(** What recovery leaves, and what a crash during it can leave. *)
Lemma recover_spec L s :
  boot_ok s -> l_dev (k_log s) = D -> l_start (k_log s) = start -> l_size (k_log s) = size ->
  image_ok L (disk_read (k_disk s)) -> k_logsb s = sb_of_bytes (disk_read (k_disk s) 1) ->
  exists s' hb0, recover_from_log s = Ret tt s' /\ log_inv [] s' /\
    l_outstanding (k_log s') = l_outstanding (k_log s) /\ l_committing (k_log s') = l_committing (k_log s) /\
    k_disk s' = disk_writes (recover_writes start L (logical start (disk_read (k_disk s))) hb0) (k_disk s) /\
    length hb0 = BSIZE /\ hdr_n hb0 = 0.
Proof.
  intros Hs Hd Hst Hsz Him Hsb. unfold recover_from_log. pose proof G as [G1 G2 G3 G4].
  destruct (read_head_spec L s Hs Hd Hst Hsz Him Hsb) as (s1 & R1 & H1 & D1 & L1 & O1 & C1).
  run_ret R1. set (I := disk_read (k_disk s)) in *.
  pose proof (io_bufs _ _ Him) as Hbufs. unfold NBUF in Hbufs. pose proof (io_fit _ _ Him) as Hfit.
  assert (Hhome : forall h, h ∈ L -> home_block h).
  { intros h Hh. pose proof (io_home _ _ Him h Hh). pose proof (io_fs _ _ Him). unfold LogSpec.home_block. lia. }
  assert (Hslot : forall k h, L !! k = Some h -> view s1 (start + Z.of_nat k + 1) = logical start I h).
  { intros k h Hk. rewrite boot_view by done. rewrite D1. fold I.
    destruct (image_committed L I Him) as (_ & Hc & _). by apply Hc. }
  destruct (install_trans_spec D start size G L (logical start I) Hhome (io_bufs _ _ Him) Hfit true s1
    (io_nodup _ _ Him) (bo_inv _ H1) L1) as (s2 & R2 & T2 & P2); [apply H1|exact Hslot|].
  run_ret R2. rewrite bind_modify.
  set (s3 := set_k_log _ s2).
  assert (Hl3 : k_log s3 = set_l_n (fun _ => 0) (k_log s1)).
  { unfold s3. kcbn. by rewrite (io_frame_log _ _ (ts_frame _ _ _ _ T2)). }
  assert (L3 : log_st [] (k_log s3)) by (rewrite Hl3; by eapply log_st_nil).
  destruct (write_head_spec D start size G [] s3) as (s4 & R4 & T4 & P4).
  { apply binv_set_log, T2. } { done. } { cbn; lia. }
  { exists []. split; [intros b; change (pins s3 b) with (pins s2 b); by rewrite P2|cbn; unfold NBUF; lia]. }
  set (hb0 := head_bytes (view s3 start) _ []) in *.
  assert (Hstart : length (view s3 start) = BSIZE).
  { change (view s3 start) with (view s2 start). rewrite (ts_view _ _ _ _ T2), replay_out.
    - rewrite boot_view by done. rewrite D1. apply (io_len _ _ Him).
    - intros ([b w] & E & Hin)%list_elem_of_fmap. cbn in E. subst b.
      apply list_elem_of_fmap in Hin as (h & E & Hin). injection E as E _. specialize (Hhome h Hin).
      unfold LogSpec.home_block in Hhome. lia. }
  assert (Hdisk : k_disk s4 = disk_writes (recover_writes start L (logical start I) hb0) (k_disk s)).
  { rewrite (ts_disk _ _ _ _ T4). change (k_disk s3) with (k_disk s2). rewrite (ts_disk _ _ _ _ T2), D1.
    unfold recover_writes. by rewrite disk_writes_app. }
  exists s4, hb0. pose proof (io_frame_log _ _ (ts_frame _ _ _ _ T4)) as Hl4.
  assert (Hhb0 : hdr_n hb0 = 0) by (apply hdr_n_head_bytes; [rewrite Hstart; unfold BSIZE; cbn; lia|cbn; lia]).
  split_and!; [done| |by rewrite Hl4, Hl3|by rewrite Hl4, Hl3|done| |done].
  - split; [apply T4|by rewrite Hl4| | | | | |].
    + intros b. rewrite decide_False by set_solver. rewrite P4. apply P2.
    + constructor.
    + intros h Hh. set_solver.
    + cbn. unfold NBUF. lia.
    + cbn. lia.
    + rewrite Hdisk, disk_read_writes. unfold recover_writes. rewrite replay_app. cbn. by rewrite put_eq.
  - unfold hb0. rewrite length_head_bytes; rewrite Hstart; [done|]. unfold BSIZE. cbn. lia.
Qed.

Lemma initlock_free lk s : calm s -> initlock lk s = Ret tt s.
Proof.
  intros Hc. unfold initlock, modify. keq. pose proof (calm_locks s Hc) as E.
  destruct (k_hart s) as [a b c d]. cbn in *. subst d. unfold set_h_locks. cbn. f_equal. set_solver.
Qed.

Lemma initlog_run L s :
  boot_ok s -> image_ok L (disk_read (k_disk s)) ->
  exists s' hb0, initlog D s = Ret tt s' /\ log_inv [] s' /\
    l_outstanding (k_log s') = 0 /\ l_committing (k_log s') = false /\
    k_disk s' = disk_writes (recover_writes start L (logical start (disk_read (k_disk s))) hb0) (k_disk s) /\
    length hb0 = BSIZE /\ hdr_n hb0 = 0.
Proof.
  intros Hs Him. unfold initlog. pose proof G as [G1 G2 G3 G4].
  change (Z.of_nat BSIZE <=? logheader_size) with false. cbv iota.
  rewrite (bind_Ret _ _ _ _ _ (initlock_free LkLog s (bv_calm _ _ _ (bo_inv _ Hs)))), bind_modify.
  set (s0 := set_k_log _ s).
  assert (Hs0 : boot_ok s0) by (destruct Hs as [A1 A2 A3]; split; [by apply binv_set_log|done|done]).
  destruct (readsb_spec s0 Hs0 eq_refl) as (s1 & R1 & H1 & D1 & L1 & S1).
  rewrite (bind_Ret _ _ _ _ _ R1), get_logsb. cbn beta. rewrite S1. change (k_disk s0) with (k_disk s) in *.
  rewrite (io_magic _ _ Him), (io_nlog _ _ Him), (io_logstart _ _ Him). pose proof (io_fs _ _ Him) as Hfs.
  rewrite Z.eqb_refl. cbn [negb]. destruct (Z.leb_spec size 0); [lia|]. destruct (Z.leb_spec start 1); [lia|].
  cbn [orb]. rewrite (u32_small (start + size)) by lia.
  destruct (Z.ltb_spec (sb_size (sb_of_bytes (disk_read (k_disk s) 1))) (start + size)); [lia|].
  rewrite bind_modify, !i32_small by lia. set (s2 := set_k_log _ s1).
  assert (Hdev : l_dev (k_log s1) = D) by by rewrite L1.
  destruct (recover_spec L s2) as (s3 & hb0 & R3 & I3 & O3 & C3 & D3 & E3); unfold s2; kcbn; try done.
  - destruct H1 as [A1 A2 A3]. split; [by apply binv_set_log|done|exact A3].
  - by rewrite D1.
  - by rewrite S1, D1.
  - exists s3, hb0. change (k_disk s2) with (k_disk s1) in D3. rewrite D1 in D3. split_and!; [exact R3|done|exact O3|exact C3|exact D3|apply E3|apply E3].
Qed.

----------------

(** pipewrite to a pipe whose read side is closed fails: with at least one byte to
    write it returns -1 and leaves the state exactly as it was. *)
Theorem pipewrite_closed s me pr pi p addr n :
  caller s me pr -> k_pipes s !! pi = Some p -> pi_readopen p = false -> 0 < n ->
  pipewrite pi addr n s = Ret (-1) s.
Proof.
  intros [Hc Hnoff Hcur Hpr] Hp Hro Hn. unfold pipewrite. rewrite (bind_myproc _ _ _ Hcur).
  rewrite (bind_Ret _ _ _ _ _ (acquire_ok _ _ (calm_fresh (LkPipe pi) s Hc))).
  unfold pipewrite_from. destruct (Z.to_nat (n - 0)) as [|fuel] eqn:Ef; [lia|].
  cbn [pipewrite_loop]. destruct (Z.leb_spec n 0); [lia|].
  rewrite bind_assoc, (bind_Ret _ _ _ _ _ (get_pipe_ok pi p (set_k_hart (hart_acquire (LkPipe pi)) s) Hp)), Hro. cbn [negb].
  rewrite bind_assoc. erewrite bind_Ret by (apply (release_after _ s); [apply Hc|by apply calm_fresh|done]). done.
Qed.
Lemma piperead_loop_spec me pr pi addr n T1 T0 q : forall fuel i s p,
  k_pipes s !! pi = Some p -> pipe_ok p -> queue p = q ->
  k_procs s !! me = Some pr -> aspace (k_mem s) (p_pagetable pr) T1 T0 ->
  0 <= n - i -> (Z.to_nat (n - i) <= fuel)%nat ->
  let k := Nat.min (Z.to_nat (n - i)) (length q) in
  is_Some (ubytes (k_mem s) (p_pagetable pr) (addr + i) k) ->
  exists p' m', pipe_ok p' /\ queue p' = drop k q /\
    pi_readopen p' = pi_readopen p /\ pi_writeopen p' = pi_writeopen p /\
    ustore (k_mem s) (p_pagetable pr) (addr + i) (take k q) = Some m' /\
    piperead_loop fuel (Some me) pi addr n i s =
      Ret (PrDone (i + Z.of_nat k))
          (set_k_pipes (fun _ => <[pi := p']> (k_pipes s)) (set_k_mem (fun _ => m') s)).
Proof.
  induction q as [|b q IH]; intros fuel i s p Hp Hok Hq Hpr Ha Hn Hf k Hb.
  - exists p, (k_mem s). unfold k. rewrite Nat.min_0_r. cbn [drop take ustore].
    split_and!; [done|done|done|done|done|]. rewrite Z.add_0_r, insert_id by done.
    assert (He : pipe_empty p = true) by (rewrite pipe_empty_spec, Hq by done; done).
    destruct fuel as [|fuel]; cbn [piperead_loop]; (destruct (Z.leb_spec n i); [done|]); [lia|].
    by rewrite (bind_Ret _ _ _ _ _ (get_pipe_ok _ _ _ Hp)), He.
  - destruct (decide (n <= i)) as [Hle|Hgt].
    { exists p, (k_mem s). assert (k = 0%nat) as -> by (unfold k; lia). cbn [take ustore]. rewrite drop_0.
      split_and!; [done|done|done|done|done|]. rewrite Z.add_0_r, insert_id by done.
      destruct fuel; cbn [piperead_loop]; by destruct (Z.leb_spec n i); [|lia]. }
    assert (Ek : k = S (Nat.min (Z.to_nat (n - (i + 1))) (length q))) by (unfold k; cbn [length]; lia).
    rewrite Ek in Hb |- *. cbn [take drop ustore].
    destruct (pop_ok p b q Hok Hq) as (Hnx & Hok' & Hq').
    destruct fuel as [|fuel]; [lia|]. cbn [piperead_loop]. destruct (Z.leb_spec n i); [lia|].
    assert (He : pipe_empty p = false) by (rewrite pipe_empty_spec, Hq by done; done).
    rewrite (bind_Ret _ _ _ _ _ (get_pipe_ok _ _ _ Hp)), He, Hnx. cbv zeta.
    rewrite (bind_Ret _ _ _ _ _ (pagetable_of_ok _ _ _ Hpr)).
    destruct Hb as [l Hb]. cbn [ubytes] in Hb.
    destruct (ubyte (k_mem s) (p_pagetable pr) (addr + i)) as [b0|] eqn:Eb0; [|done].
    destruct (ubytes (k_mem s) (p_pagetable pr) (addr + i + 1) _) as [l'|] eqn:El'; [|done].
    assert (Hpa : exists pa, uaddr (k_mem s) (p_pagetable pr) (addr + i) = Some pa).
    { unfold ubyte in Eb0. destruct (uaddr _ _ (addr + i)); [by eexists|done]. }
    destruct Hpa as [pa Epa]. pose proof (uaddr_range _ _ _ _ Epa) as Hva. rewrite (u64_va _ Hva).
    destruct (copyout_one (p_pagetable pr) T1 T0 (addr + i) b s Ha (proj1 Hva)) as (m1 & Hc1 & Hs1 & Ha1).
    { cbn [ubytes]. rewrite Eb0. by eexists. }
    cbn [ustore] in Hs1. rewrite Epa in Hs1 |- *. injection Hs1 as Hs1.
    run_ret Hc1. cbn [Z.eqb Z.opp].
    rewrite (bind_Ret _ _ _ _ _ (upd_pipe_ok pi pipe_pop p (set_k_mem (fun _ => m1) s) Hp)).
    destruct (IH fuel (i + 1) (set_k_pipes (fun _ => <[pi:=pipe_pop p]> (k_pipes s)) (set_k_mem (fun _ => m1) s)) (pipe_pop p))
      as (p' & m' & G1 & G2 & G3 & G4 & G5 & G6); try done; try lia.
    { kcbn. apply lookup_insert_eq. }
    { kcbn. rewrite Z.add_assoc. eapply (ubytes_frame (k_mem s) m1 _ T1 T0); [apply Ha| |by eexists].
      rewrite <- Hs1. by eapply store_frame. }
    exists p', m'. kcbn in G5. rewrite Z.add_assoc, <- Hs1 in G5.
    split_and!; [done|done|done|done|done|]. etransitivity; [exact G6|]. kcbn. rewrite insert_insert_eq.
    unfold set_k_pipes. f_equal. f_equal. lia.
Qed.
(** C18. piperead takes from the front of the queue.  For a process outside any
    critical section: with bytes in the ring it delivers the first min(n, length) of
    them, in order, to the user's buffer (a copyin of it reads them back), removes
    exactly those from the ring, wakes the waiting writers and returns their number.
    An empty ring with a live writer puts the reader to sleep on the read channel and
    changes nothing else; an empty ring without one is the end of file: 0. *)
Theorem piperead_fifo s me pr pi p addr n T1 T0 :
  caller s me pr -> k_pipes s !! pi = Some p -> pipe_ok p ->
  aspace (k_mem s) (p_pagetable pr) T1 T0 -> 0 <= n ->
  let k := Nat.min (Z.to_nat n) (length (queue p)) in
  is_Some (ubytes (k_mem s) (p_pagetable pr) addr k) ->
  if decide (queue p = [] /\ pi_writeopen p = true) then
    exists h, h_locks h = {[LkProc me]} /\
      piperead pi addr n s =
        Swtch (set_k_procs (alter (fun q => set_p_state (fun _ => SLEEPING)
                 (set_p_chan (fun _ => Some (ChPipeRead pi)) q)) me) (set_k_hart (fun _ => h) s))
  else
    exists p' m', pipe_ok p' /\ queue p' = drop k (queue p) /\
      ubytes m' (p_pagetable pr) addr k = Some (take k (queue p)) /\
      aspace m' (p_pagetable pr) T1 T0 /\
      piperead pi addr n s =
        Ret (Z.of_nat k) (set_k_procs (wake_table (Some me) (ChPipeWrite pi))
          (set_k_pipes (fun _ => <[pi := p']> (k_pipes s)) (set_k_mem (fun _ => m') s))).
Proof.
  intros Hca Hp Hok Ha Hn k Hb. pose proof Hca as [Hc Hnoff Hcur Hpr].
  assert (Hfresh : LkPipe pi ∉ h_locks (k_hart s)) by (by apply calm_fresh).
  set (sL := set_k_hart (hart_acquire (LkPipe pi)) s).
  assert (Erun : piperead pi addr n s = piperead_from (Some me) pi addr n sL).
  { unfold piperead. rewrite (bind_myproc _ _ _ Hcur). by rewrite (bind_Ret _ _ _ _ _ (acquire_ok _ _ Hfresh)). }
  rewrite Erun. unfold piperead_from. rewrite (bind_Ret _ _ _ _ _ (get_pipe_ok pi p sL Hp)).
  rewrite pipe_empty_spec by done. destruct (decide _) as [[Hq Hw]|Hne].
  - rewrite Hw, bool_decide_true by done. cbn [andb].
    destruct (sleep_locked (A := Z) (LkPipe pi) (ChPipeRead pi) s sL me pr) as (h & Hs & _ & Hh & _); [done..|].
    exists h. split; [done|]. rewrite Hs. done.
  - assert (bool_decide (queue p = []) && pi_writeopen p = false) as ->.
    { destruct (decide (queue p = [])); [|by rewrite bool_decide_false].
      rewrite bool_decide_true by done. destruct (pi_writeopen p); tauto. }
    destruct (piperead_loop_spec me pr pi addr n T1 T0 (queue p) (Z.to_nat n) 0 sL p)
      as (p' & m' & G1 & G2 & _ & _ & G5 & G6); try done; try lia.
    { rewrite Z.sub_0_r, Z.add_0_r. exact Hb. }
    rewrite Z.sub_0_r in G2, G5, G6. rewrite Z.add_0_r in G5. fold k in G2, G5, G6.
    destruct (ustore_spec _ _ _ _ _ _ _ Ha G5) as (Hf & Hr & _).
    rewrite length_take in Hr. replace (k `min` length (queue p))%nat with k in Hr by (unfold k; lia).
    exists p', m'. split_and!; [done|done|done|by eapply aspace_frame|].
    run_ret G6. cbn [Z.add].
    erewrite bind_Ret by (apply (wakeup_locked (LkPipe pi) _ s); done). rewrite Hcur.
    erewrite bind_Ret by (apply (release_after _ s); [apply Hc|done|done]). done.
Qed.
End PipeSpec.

----------------

Exercise goal => Show a copy of each line from the records above in which the string "Hfit" occurs.

Response area =>
  pose proof (io_bufs _ _ Him) as Hbufs. unfold NBUF in Hbufs. pose proof (io_fit _ _ Him) as Hfit.
  destruct (install_trans_spec D start size G L (logical start I) Hhome (io_bufs _ _ Him) Hfit true s1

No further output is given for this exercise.